I recognise that much.’
‘I...’ Suddenly he felt flummoxed, unsure of what he wanted. He knew he didn’t want to hurt this lovely young woman.
‘Don’t worry.’ She cut across his floundering. ‘Let me get dressed and then I’ll go.’
‘I’m sorry if I misled you,’ Alekos said wretchedly. ‘You are very beautiful, Iolanthe, and charming. I’ve been enchanted by you all evening, and I’m sure you will ensnare a man in no time—’
‘Please spare me that pretty little speech,’ Iolanthe cut him off, her voice cold and clear. ‘I don’t wish to ensnare anyone. I am not a spider.’

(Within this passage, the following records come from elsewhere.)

(** X14.  A link gesture that moved and is released away from every task
    leaves no trace: the provisional path is taken out of [arrows] again, no
    task, no dependency of [arrows] and no adjacency array differs from
    before the press, nothing was dispatched or logged, and the listeners
    of the gesture are gone. *)
Theorem link_gesture_discarded (m : Model) (task : nat) (down : PointerEvent)
    (moves : list PointerEvent) (kind : EndKind) (release : PointerEvent) :
  listeners m = [] →
  asTask m (target down) = Some task →
  shiftKey down || linkModeCheckbox m = true →
  moves ≠ [] →
  Forall (fun ev => pointerId ev = pointerId down) moves →
  pointerId release = pointerId down →
  let m1 := run m (PointerDown down :: map PointerMove moves) in
  let m' := handle m1 (PointerEnd kind release) in
  asTask m1 (elementFromPoint m1 (pageX release) (pageY release)) = None →
  arrows m' = arrows m
  ∧ (∀ p, p ∈ arrows m → pathOf m' p = pathOf m p)
  ∧ taskElements m' = taskElements m ∧ itemsContainer m' = itemsContainer m
  ∧ panzoom m' = panzoom m
  ∧ dispatched m' = dispatched m ∧ console m' = console m
  ∧ listeners m' = [].
Proof.
  intros Hl Ht Hmode Hne Hall Hid m1 m' Hmiss.
  destruct (link_press m task down Ht Hmode)
    as (Hfresh & Hl0 & Ha0 & Hp0 & Ho0 & Et0 & Ei0 & Ez0 & _ & Ed0 & Ec0).
  cbv zeta in Hfresh, Hl0, Ha0, Hp0, Ho0, Et0, Ei0, Ez0, Ed0, Ec0.
  set (path := createPathElement m) in *.
  set (m0 := handle m (PointerDown down)) in *.
  rewrite Hl in Hl0. simpl in Hl0.
  destruct (run_moves_LinkCreation moves m0 task (pointerId down) path false Hl0)
    as (Hl1 & Hr1); [by rewrite Hp0|done|].
  cbv zeta in Hl1, Hr1.
  change (run m0 (map PointerMove moves)) with m1 in Hl1, Hr1.
  rewrite (bool_decide_eq_true_2 (moves ≠ [])) in Hl1 by done. simpl in Hl1.
  destruct Hr1 as (Et1 & Ei1 & Ea1 & Ez1 & _ & Ed1 & Ec1 & Ef1 & _ & Ho1).
  pose proof (linkRelease_cases task path release m1) as Hrel.
  rewrite Hmiss in Hrel.
  assert (Hm' : m' = set_listeners (fun _ => [])
                       (set_arrows (removeChild path) m1)).
  { unfold m', handle. rewrite Hl1. cbn [dispatchEnd onPointerEnd].
    rewrite decide_True by done. cbn [negb]. rewrite Hrel; [done| |].
    - rewrite Ea1, Ha0. apply elem_of_app. right. apply list_elem_of_here.
    - by rewrite Ef1, Hp0. }
  rewrite Hm'. split_and!.
  - cbn [arrows set_listeners set_arrows]. rewrite Ea1, Ha0.
    unfold removeChild. rewrite filter_app, filter_cons, decide_False by naive_solver.
    rewrite filter_nil, app_nil_r. apply filter_all, Forall_forall.
    intros p Hp ->. done.
  - intros p Hp. assert (Hpp : p ≠ path) by (by intros ->).
    change (pathOf m1 p = pathOf m p). by rewrite Ho1, Ho0.
  - change (taskElements m1 = taskElements m). congruence.
  - change (itemsContainer m1 = itemsContainer m). congruence.
  - change (panzoom m1 = panzoom m). congruence.
  - change (dispatched m1 = dispatched m). congruence.
  - change (console m1 = console m). congruence.
  - done.
Qed.
(** * Packed ABI codec: a shallow embedding of [encode_packed.go] and
    [decode_packed.go] of package [abi], and the properties its
    specification states about them.

    The encoder maps a Go value (seen through [reflect]) and a type
    descriptor to bytes; the decoder maps a descriptor and a buffer to a
    value and the unconsumed remainder.  Go's three outcomes of a call (a
    value, a returned error, a run-time panic) are kept apart. *)

From Stdlib Require Import ZArith Lia List String Ascii.
From Stdlib.Strings Require Import Byte.
From stdpp Require Import base option list gmap strings pretty.

Set Warnings "-register-all".
#[local] Open Scope Z_scope.

(* ================================================================== *)
(** * Outcomes of a call *)

(** Kinds of the type descriptor ([Kind()]), the closed set of the
    descriptor contract. *)
Inductive Kind : Set :=
| KindBool | KindUInt | KindInt | KindString | KindArray | KindSlice
| KindAddress | KindBytes | KindFixedBytes | KindTuple | KindFunction.
(** * File import: format detection, normalisation and reconciliation

    A shallow embedding of the import pipeline exercised by the parse-file
    test-suite of the budget server.  The test helper
    [importFileWithRealTime] is embedded from its source.  Its collaborators
    ([parseFile], [amountToInteger], date-fns, [reconcileTransactions]) are
    imported by that file and live elsewhere, so the helper is first stated
    over arbitrary collaborators and then composed with models of them that
    follow the written specification of the import core. *)

From Stdlib Require Import ZArith QArith List String Ascii Bool Arith Lia.
From Stdlib Require Import Decimal DecimalString DecimalN.
Import ListNotations.

Local Open Scope string_scope.
Local Open Scope Z_scope.

(* ===================================================================== *)
(** * Part I: definitions                                                 *)
(* ===================================================================== *)

(** ** Exceptions and results

    JavaScript exceptions raised by the pure steps of the pipeline.  The
    payload is the message of the error object. *)

Inductive Exn : Type :=
| RangeError (msg : string)
| TypeError (msg : string)
| ParseError (msg : string).

(** A computation that either raises or yields a value. *)
Definition Result (A : Type) : Type := (Exn + A)%type.

Definition ret {A : Type} (a : A) : Result A := inr a.
Definition throw {A : Type} (e : Exn) : Result A := inl e.

Definition bind {A B : Type} (m : Result A) (k : A -> Result B) : Result B :=
  match m with
  | inl e => inl e
  | inr a => k a
  end.

Notation "'let*' x ':=' m 'in' k" := (bind m (fun x => k))
  (at level 10, x name, m at level 100, k at level 200).

(** [Array.prototype.map] with a callback that may raise: elements are
    visited from index 0 upwards and the first exception aborts the map. *)
Fixpoint mapM {A B : Type} (f : A -> Result B) (l : list A) : Result (list B) :=
  match l with
  | [] => ret []
  | x :: r =>
      let* y := f x in
      let* ys := mapM f r in
      ret (y :: ys)
  end.

(** ** Strings *)

Definition isUpper (c : ascii) : bool :=
  let n := nat_of_ascii c in (65 <=? n)%nat && (n <=? 90)%nat.

Definition toLowerChar (c : ascii) : ascii :=
  if isUpper c then ascii_of_nat (nat_of_ascii c + 32) else c.

(** [String.prototype.toLowerCase] on the ASCII range. *)
Fixpoint toLowerCase (s : string) : string :=
  match s with
  | EmptyString => EmptyString
  | String c r => String (toLowerChar c) (toLowerCase r)
  end.

Definition isDot (c : ascii) : bool := Ascii.eqb c ".".

Fixpoint hasDot (s : string) : bool :=
  match s with
  | EmptyString => false
  | String c r => isDot c || hasDot r
  end.

(** ** Amounts

    [amountToInteger] is imported from shared/util and [integerToAmount] is
    its inverse there; neither is part of the file under study. *)

Module Amount.

(** A parsed decimal literal: value [(-1)^negative * mantissa / 10^scale]. *)
Record Decimal : Type := mkDecimal {
  negative : bool;
  mantissa : N;
  scale : nat
}.

(** The digits of a run of characters, [None] when a non-digit occurs. *)
Definition digits (s : string) : option N :=
  option_map N.of_uint (NilEmpty.uint_of_string s).

(** Split at the first dot: integer part and, when a dot is present, the
    fractional part. *)
Fixpoint splitDot (s : string) : string * option string :=
  match s with
  | EmptyString => (EmptyString, None)
  | String c r =>
      if isDot c then (EmptyString, Some r)
      else let '(i, f) := splitDot r in (String c i, f)
  end.

Definition nonEmpty (s : string) : bool :=
  match s with EmptyString => false | _ => true end.

(** Unsigned literal: [digits+] or [digits+ . digits+]. *)
Definition parseUnsigned (neg : bool) (s : string) : option Decimal :=
  match splitDot s with
  | (i, None) =>
      if nonEmpty i then option_map (fun m => mkDecimal neg m 0) (digits i)
      else None
  | (i, Some f) =>
      if nonEmpty i && nonEmpty f then
        match digits i, digits f with
        | Some a, Some b =>
            Some (mkDecimal neg (a * 10 ^ N.of_nat (String.length f) + b)
                            (String.length f))
        | _, _ => None
        end
      else None
  end.

(** Signed decimal literal with an optional leading [-] or [+]. *)
Definition parseDecimal (s : string) : option Decimal :=
  match s with
  | String "-" r => parseUnsigned true r
  | String "+" r => parseUnsigned false r
  | _ => parseUnsigned false s
  end.



(** Largest magnitude a JavaScript number holds exactly
    ([Number.MAX_SAFE_INTEGER]). *)
Definition MAX_SAFE_INTEGER : Z := 9007199254740991.

(** Magnitude in minor units at the fixed scale of two decimals, rounded
    half away from zero when the literal is finer than the scale. *)
Definition minorUnits (d : Decimal) : Z :=
  let p := Z.pow 10 (Z.of_nat (scale d)) in
  (2 * (Z.of_N (mantissa d) * 100) + p) / (2 * p).

(** Modelled from the spec: [amountToInteger] of shared/util, which is not
    among the sources.  "Parse the source numeric representation and convert
    to an integer count of minor units using a fixed scale (e.g. cents);
    reject non-numeric or overflowing input."  Rejection raises, since the
    caller stores the return value as the amount. *)
Definition amountToInteger (s : string) : Result Z :=
  match parseDecimal s with
  | None => throw (ParseError "Invalid amount")
  | Some d =>
      let c := minorUnits d in
      if c <=? MAX_SAFE_INTEGER
      then ret (if negative d then - c else c)
      else throw (ParseError "Amount out of range")
  end.

Definition digitChar (n : Z) : ascii := ascii_of_nat (48 + Z.to_nat n).

Definition twoDigits (r : Z) : string :=
  String (digitChar (r / 10)) (String (digitChar (r mod 10)) EmptyString).


Definition printNat (n : Z) : string :=
  NilEmpty.string_of_uint (N.to_uint (Z.to_N n)).

(** Modelled from the spec: the reformatting of an amount in minor units
    back to a decimal string at the same fixed scale ("reformatting back
    must reproduce the original decimal value"); it is not among the
    sources. *)
Definition integerToAmount (n : Z) : string :=
  let a := Z.abs n in
  (if n <? 0 then "-" else "")
    ++ printNat (a / 100) ++ "." ++ twoDigits (a mod 100).




End Amount.


(** ** Records of the pipeline *)

(** One entry of the [errors] array. *)
Record ImportError : Type := mkError { message : string }.

(** A transaction object as it travels from the parser to reconciliation.
    The helper rebuilds each object with the spread [{...trans, amount, date}],
    which changes the type of [amount] only; [A] is that type. *)
Record Trans (A : Type) : Type := mkTrans {
  amount : A;
  date : string;
  payee_name : string;
  imported_payee : string;
  notes : option string;
  imported_id : option string
}.

Arguments mkTrans {A}.
Arguments amount {A}.
Arguments date {A}.
Arguments payee_name {A}.
Arguments imported_payee {A}.
Arguments notes {A}.
Arguments imported_id {A}.

(** The second argument of [parseFile]: [{ importNotes: boolean }]. *)
Record Options : Type := mkOptions { importNotes : bool }.

(** What [parseFile] resolves to.  [transactions] may be absent, which the
    helper guards against with [if (transactions)]. *)
Record ParseResult : Type := mkParseResult {
  errors : list ImportError;
  transactions : option (list (Trans string))
}.

(** Deduplication key of a transaction. *)
Inductive ImportId : Type :=
| NativeId (account : string) (sourceId : string)
| Fingerprint (account : string) (day : string) (minor : Z)
              (payee : string) (occurrence : nat).

Definition importId_eqb (a b : ImportId) : bool :=
  match a, b with
  | NativeId a1 s1, NativeId a2 s2 => (a1 =? a2)%string && (s1 =? s2)%string
  | Fingerprint a1 d1 m1 p1 o1, Fingerprint a2 d2 m2 p2 o2 =>
      (a1 =? a2)%string && (d1 =? d2)%string && (m1 =? m2)
      && (p1 =? p2)%string && (o1 =? o2)%nat
  | _, _ => false
  end.

(** A row of the [transactions] table.  The test file's [Transaction] type
    lists [id], [amount], [date], [payee_name], [imported_payee] and [notes];
    [acct] is the column its query filters on, and the import key and the
    user-edited flag are the two columns reconciliation reads. *)
Module LedgerRow.
Record t : Type := mk {
  id : string;
  acct : string;
  amount : Z;
  date : string;
  payee_name : string;
  imported_payee : string;
  notes : option string;
  imported_id : option ImportId;
  user_edited : bool
}.
End LedgerRow.

Definition Ledger : Type := list LedgerRow.t.

(** [SELECT * FROM transactions WHERE acct = ?]. *)
Definition getTransactions (accountId : string) (db : Ledger) : Ledger :=
  filter (fun r => (LedgerRow.acct r =? accountId)%string) db.

(** An asynchronous call against the database: it resolves with a value or
    rejects with an exception, and leaves a ledger behind either way. *)
Inductive Outcome (A : Type) : Type :=
| Returned (a : A) (db : Ledger)
| Threw (e : Exn) (db : Ledger).

Arguments Returned {A}.
Arguments Threw {A}.

Definition ledgerOf {A : Type} (o : Outcome A) : Ledger :=
  match o with
  | Returned _ db => db
  | Threw _ db => db
  end.

(** What [reconcileTransactions] resolves to. *)
Record ReconcileResult : Type := mkReconcileResult {
  added : list string;
  updated : list string
}.

(** What [importFileWithRealTime] resolves to: [{ errors, added }]. *)
Record ImportResult : Type := mkImportResult {
  res_errors : list ImportError;
  res_added : list string
}.

(** ** The import helper (parse-file test, lines 41-72) *)

Section ImportFile.

(** Collaborators imported by the test file. *)
Variable parseFile : string -> option Options -> ParseResult.
Variable amountToInteger : string -> Result Z.
Variable reconcileTransactions :
  string -> option (list (Trans Z)) -> Ledger -> Outcome ReconcileResult.

(** date-fns.  [d_parse s fmt] is [d.parse(s, fmt, new Date())]; the reference
    date is the clock the harness has put back in place before the map runs,
    a constant here.  A failed parse yields an Invalid Date, on which
    [d_isValid] is false. *)
Variable JSDate : Type.
Variable d_isValid : JSDate -> bool.
Variable d_parse : string -> string -> JSDate.
Variable d_format : JSDate -> string -> string.

(** [d.format(date, fmt)]: date-fns raises a [RangeError] on an Invalid
    Date. *)
Definition format (dt : JSDate) (fmt : string) : Result string :=
  if d_isValid dt then ret (d_format dt fmt)
  else throw (RangeError "Invalid time value").

(** JavaScript truthiness of a string: only the empty string is falsy.  An
    absent [dateFormat] ([undefined], [null]) is falsy as well. *)
Definition truthy (s : string) : bool :=
  match s with
  | EmptyString => false
  | String _ _ => true
  end.

(** The callback of [transactions.map] (lines 58-64).  The object literal
    evaluates [amount] before [date]. *)
Definition normalizeTrans (dateFormat : option string) (trans : Trans string)
  : Result (Trans Z) :=
  let* a := amountToInteger (amount trans) in
  let* d := match dateFormat with
            | Some fmt =>
                if truthy fmt
                then format (d_parse (date trans) fmt) "yyyy-MM-dd"
                else ret (date trans)
            | None => ret (date trans)
            end in
  ret (mkTrans a d (payee_name trans) (imported_payee trans)
               (notes trans) (imported_id trans)).

(** Lines 55-65: the map runs when [transactions] is present. *)
Definition normalizeAll (dateFormat : option string)
  (originalTransactions : option (list (Trans string)))
  : Result (option (list (Trans Z))) :=
  match originalTransactions with
  | Some ts => let* ts' := mapM (normalizeTrans dateFormat) ts in ret (Some ts')
  | None => ret None
  end.

Definition importFileWithRealTime (accountId filepath : string)
  (dateFormat : option string) (options : option Options) (db : Ledger)
  : Outcome ImportResult :=
  let parsed := parseFile filepath options in
  match normalizeAll dateFormat (transactions parsed) with
  | inl e => Threw e db
  | inr txs =>
      if (0 <? List.length (errors parsed))%nat
      then Returned (mkImportResult (errors parsed) []) db
      else
        match reconcileTransactions accountId txs db with
        | Returned r db' => Returned (mkImportResult (errors parsed) (added r)) db'
        | Threw e db' => Threw e db'
        end
  end.

End ImportFile.

(** ** Format Detector and [parseFile] *)

Inductive Format : Type := QIF | OFX | QFX | CAMT.

(** Modelled from the spec: the extension the Format Detector looks at, the
    text after the last dot of the path ([None] when there is no dot), so
    that "arbitrary surrounding filename characters" are tolerated. *)
Fixpoint extension (path : string) : option string :=
  match path with
  | EmptyString => None
  | String c r =>
      match extension r with
      | Some e => Some e
      | None => if isDot c then Some r else None
      end
  end.

(** Modelled from the spec: the supported file categories, [.qif], [.ofx],
    [.qfx] and CAMT [.xml]. *)
Definition formatOfExtension (e : string) : option Format :=
  if (e =? "qif")%string then Some QIF
  else if (e =? "ofx")%string then Some OFX
  else if (e =? "qfx")%string then Some QFX
  else if (e =? "xml")%string then Some CAMT
  else None.

(** Modelled from the spec: the Format Detector of [parseFile] (module
    ./parse-file, not among the sources).  "Select a parser by extension,
    case-insensitively, tolerating unusual characters in the filename";
    supported are [.qif], [.ofx], [.qfx] and CAMT [.xml]. *)
Definition detectFormat (filepath : string) : option Format :=
  match extension filepath with
  | Some e => formatOfExtension (toLowerCase e)
  | None => None
  end.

‘Poor choice of words. I’m sorry.’
‘You seem very apologetic tonight.’ Iolanthe rose from the bed, the sheet wrapped around her, her cheeks flaring with colour.
‘I am. I shouldn’t have invited you up here, and I certainly shouldn’t have taken you to bed.’ Alekos took a deep breath. ‘We didn’t even use birth control.’
Iolanthe’s eyes widened with panic for a single second before her expression cleared. ‘Even I know how unlikely a pregnancy is after just one time.’
‘Yet still possible.’
Her fingers tightened on the sheet and she cocked her head, her narrowed gaze sweeping over him. ‘So what would happen if I was pregnant?’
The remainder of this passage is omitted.